[Stored items]
============================================================
(** C5, amended. An OPTIONS request without
    [Access-Control-Request-Method] to a WHIP/WHEP endpoint that passes
    authentication is answered 204 with the allowed methods and the
    marshalled ICE servers in [Link], provided the parent produces its
    ICE servers; when it fails to, the answer is 500 and carries
    neither header. *)
Theorem options_204_when_ice_servers_generated (r : Request) (w : W)
        (name kind : string) :
  Method r = "OPTIONS" ->
  http.Get (ReqHeader r) "Access-Control-Request-Method" = "" ->
  reWHIPWHEPNoID (Path (ReqURL r)) = Some (name, kind) ->
  let auth := getConfForPath (pathManager_ s)
                (accessRequestOf pkg r name (String.eqb kind "whip")) w in
  cr_err auth.1 = None ->
  let ice := @generateICEServers W (parent s) auth.2 in
  let o := serve pkg s r w in
  let c := finalContext o in
  returned o = true
  /\ match ice.1.2 with
     | None =>
         status (Writer c) = Some 204
         /\ Header (Writer c) !! "Access-Control-Allow-Methods"
            = Some [allowMethods]
         /\ Header (Writer c) !! "Link"
            = Some (LinkHeaderMarshal pkg ice.1.1)
     | Some _ =>
         status (Writer c) = Some 500
         /\ Header (Writer c) !! "Access-Control-Allow-Methods" = None
         /\ Header (Writer c) !! "Link" = None
     end.
Proof.
  intros Hm Hh Hre auth Hauth ice o c. subst c o ice auth.
  dispatch. rewrite Hm, Hh, Hre. simpl.
  unfold onWHIPOptions, checkAuthOutsideSession. unfold_plumbing. simpl.
  destruct (BasicAuth pkg r) as [[user pass] has].
  destruct (getConfForPath _ _ _) as [res w1]. simpl in *.
  rewrite Hauth. simpl.
  destruct (generateICEServers w1) as [[servers [e|]] w2]; simpl;
    split_and!; header_lookup.
Qed.
Lemma copy_protobuf_loop_only_canon (svc : string) (spd pd : path) (names : list string)
    (env : Env) (s : St) (k : path) :
  k <> canonical_proto svc pd ->
  st_fs (snd (copy_protobuf_loop svc spd pd names env s)) !! k = st_fs s !! k.
Proof.
  intros Hk. revert s. induction names as [|f rest IH]; intros s; [reflexivity|].
  simpl. destruct (is_proto f); simpl; [|apply IH].
  rewrite bind_unfold.
  destruct (os_Open (join spd [f]) env s) as [o1 s1] eqn:E1.
  apply os_Open_spec in E1 as [Hfs1 [[-> _] | [e ->]]]; simpl; [|rewrite Hfs1; reflexivity].
  rewrite bind_unfold.
  destruct (os_Create (canonical_proto svc pd) env s1) as [o2 s2] eqn:E2.
  apply os_Create_spec in E2 as [[-> Hfs2] | [e [-> Hfs2]]]; simpl;
    [|rewrite Hfs2, Hfs1; reflexivity].
  assert (H2 : st_fs s2 !! k = st_fs s !! k)
    by (rewrite Hfs2, lookup_insert_ne, Hfs1 by congruence; reflexivity).
  rewrite bind_unfold.
  destruct (io_Copy (canonical_proto svc pd) (join spd [f]) env s2) as [o3 s3] eqn:E3.
  apply io_Copy_spec in E3 as [[-> [c [_ Hfs3]]] | [e [-> [Hfs3 | (c & m & _ & Hfs3)]]]];
    simpl.
  - rewrite IH, Hfs3, write_fs_other by exact Hk. exact H2.
  - rewrite Hfs3. exact H2.
  - rewrite Hfs3, write_fs_other by exact Hk. exact H2.
Qed.

(** X5: whatever its outcome, [CopyProtobuf] changes no path other than
    the canonical file [protoDir/<service>.proto]: the service checkout and
    everything else stay as they were. *)
Theorem CopyProtobuf_only_canonical (svc : string) (sd pd : path) (priv : bool)
    (env : Env) (s : St) (k : path) :
  k <> canonical_proto svc pd ->
  st_fs (snd (CopyProtobuf svc sd pd priv env s)) !! k = st_fs s !! k.
Proof.
  intros Hk. rewrite CopyProtobuf_unfold. simpl.
  destruct (readdir_denied env _); [reflexivity|].
  destruct (st_fs s !! _) as [[]|]; [reflexivity | | reflexivity].
  rewrite copy_protobuf_loop_only_canon by exact Hk. reflexivity.
Qed.

(** The faulty copy leaves the source it failed on untouched. *)
Lemma CopyProtobuf_only_canonical_witness :
  st_fs (snd (CopyProtobuf "catalog" clone_dir staging_dir false faulty_env (mkSt cloned_fs [])))
    !! (public_dir ++ ["service.proto"]) = Some (File (bytes "syntax")).
Proof.
  etransitivity;
    [apply (CopyProtobuf_only_canonical "catalog" clone_dir staging_dir false faulty_env
              (mkSt cloned_fs []) (public_dir ++ ["service.proto"]));
     vm_compute; discriminate|].
  vm_compute. reflexivity.
Defined.

Lemma copy_generated_loop_frame (pd cwd : path) (out : string) (names : list string)
    (env : Env) (s : St) (k : path) :
  (forall n, In n names -> is_proto n = false -> k <> output_file cwd out n) ->
  st_fs (snd (copy_generated_loop pd cwd out names env s)) !! k = st_fs s !! k.
Proof.
  revert s. induction names as [|f rest IH]; intros s Hk; [reflexivity|].
  assert (Hk' : forall n, In n rest -> is_proto n = false -> k <> output_file cwd out n)
    by (intros n Hn; apply Hk; simpl; auto).
  simpl. destruct (is_proto f) eqn:Hf; simpl; [apply IH, Hk'|].
  assert (Hkf : k <> output_file cwd out f) by (apply Hk; simpl; auto).
  rewrite bind_unfold.
  destruct (os_Open (join pd [f]) env s) as [o1 s1] eqn:E1.
  apply os_Open_spec in E1 as [Hfs1 [[-> _] | [e ->]]]; simpl; [|rewrite Hfs1; reflexivity].
  rewrite bind_unfold.
  destruct (os_Create (output_file cwd out f) env s1) as [o2 s2] eqn:E2.
  apply os_Create_spec in E2 as [[-> Hfs2] | [e [-> Hfs2]]]; simpl;
    [|rewrite Hfs2, Hfs1; reflexivity].
  assert (H2 : st_fs s2 !! k = st_fs s !! k)
    by (rewrite Hfs2, lookup_insert_ne, Hfs1 by congruence; reflexivity).
  rewrite bind_unfold.
  destruct (io_Copy (output_file cwd out f) (join pd [f]) env s2) as [o3 s3] eqn:E3.
  apply io_Copy_spec in E3 as [[-> [c [_ Hfs3]]] | [e [-> [Hfs3 | (c & m & _ & Hfs3)]]]];
    simpl.
  - rewrite IH, Hfs3, write_fs_other by assumption. exact H2.
  - rewrite Hfs3. exact H2.
  - rewrite Hfs3, write_fs_other by exact Hkf. exact H2.
Qed.

(** X6: whatever its outcome, [CopyGeneratedFiles] changes only the output
    files [cwd/outputPath/name] of the entries of the staging listing
    without the [.proto] extension; when the working directory is unknown it
    changes nothing. *)
Theorem CopyGeneratedFiles_only_outputs (pd : path) (out : string) (env : Env) (s : St)
    (k : path) :
  (forall cwd n, getwd env = Some cwd -> In n (dir_listing (st_fs s) pd) ->
                 is_proto n = false -> k <> output_file cwd out n) ->
  st_fs (snd (CopyGeneratedFiles pd out env s)) !! k = st_fs s !! k.
Proof.
  intros Hk. unfold CopyGeneratedFiles. rewrite bind_unfold.
  unfold os_Getwd, bind, emit, ask, ret. simpl.
  destruct (getwd env) as [cwd|] eqn:Hwd; [|reflexivity].
  rewrite os_ReadDir_eval. simpl.
  destruct (readdir_denied env pd); [reflexivity|].
  destruct (st_fs s !! pd) as [[]|]; [reflexivity | | reflexivity].
  rewrite copy_generated_loop_frame; [reflexivity|]. intros n Hn Hp. apply Hk; auto.
Qed.

(** Collecting the sample staging directory leaves the staged proto in
    place. *)
Lemma CopyGeneratedFiles_only_outputs_witness :
  st_fs (snd (CopyGeneratedFiles staging_dir "./out" sample_env (mkSt generated_fs [])))
    !! (staging_dir ++ ["catalog.proto"]) = Some (File (bytes "syntax")).
Proof.
  etransitivity;
    [apply (CopyGeneratedFiles_only_outputs staging_dir "./out" sample_env
              (mkSt generated_fs []) (staging_dir ++ ["catalog.proto"]))|].
  2:{ vm_compute. reflexivity. }
  intros cwd n Hwd. simpl in Hwd. injection Hwd as <-.
  intros Hn. vm_compute in Hn. intros _.
  destruct Hn as [<- | [<- | [<- | []]]]; vm_compute; discriminate.
Defined.

(** X7: whatever its outcome, [CleanUpDirectories d] changes no path
    outside [d]. *)
Theorem CleanUpDirectories_only_under (d : path) (env : Env) (s : St) (k : path) :
  prefixb d k = false ->
  st_fs (snd (CleanUpDirectories d env s)) !! k = st_fs s !! k.
Proof.
  intros Hk. rewrite CleanUpDirectories_fs.
  destruct (st_fs s !! k) as [x|] eqn:Hx.
  - apply map_lookup_filter_Some. split; [exact Hx|].
    simpl. unfold keep_after_remove. rewrite Hk. reflexivity.
  - apply map_lookup_filter_None. left. exact Hx.
Qed.

(** Removing the sample workspace leaves the home directory. *)
Lemma CleanUpDirectories_only_under_witness :
  st_fs (snd (CleanUpDirectories sample_tmp locked_env (mkSt locked_fs [])))
    !! ["home"] = Some Dir.
Proof.
  etransitivity;
    [apply (CleanUpDirectories_only_under sample_tmp locked_env (mkSt locked_fs []) ["home"]);
     reflexivity|].
  vm_compute. reflexivity.
Defined.
(* ===== verification/_CoqProject ===== *)
-Q . S2P
Prelude.v
RangeSet.v
MemoryMap.v
FrameAlloc.v
Heap.v
Bytes.v
Addr.v
Bits.v
Paging.v
Msr.v
Mtrr.v
Control.v
Mapper.v
CleanUp.v
Recursive.v
KernelMemory.v
Mmu.v
Boot.v
Multiboot.v
CoreState.v
Acpi.v
LapicIter.v
Cores.v
Gdt.v
Idt.v
Pic.v
Apic.v
Stacks.v
Smp.v
KernelInit.v
Vga.v
Uart.v
Pci.v
DynAlloc.v
Paging32.v
Mapper32.v
Cpuid.v
Idt32.v
Handover.v
Locks.v
(* ===== verification/RangeSet.v ===== *)
(** * crates/rangeset: a fixed-capacity set of inclusive u64 ranges

    Model of [crates/rangeset/src/lib.rs].  The backing array [ranges] is a list
    of 256 ranges of which the first [in_use] are live; loops with labels
    ('try_merges, 'try_subtractions) are fuelled, one unit of fuel per pass, and
    the specifications show that [S in_use] passes are enough. *)
From S2P Require Import Prelude.

Module RangeSet.

Record Range := mkRange { start : Z; end_ : Z }.
Record RangeSet := mkRangeSet { ranges : list Range; in_use : nat }.

#[global] Instance Range_eq_dec : EqDecision Range.
Proof. solve_decision. Defined.
#[global] Instance RangeSet_eq_dec : EqDecision RangeSet.
Proof. solve_decision. Defined.

Definition usize_MAX : Z := umax 64.

Definition new : RangeSet := {| ranges := replicate 256 (mkRange 0 0); in_use := 0 |}.

Definition entries (rs : RangeSet) : list Range := take (in_use rs) (ranges rs).

(** [Display]: the pairs printed between the brackets. *)
Definition display (rs : RangeSet) : list (Z * Z) :=
  (λ r, (start r, end_ r)) <$> filter (λ r, start r < end_ r) (ranges rs).

(** [core::mem::swap] of the two ends when they are out of order. *)
Definition ordered (a : Range) : Range :=
  if end_ a <? start a then mkRange (end_ a) (start a) else a.

Definition overlaps (a b : Range) : option Range :=
  let a := ordered a in
  let b := ordered b in
  if (start a <=? end_ b) && (start b <=? end_ a)
  then Some (mkRange (Z.max (start a) (start b)) (Z.min (end_ a) (end_ b)))
  else None.

Definition contains (a b : Range) : bool :=
  let a := ordered a in
  let b := ordered b in
  (start b <=? start a) && (end_ a <=? end_ b).

(** [slice::swap]. *)
Definition swap {A} (l : list A) (i j : nat) : run (list A) :=
  a ← index l i; b ← index l j; Ret (<[i := b]> (<[j := a]> l)).

Definition delete (rs : RangeSet) (idx : nat) : run RangeSet :=
  _ ← rust_assert (Nat.ltb idx (in_use rs));
  l ← for_each (λ ii l, swap l ii (S ii)) (seq idx (in_use rs - 1 - idx)) (ranges rs);
  Ret {| ranges := l; in_use := in_use rs - 1 |}.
============================================================
**YOUR ASSIGNMENT**
Look for the string "generateICEServers" in the data above and return every line that has it.

**ANSWER TO THE EXERCISE**
  let ice := @generateICEServers W (parent s) auth.2 in
  destruct (generateICEServers w1) as [[servers [e|]] w2]; simpl;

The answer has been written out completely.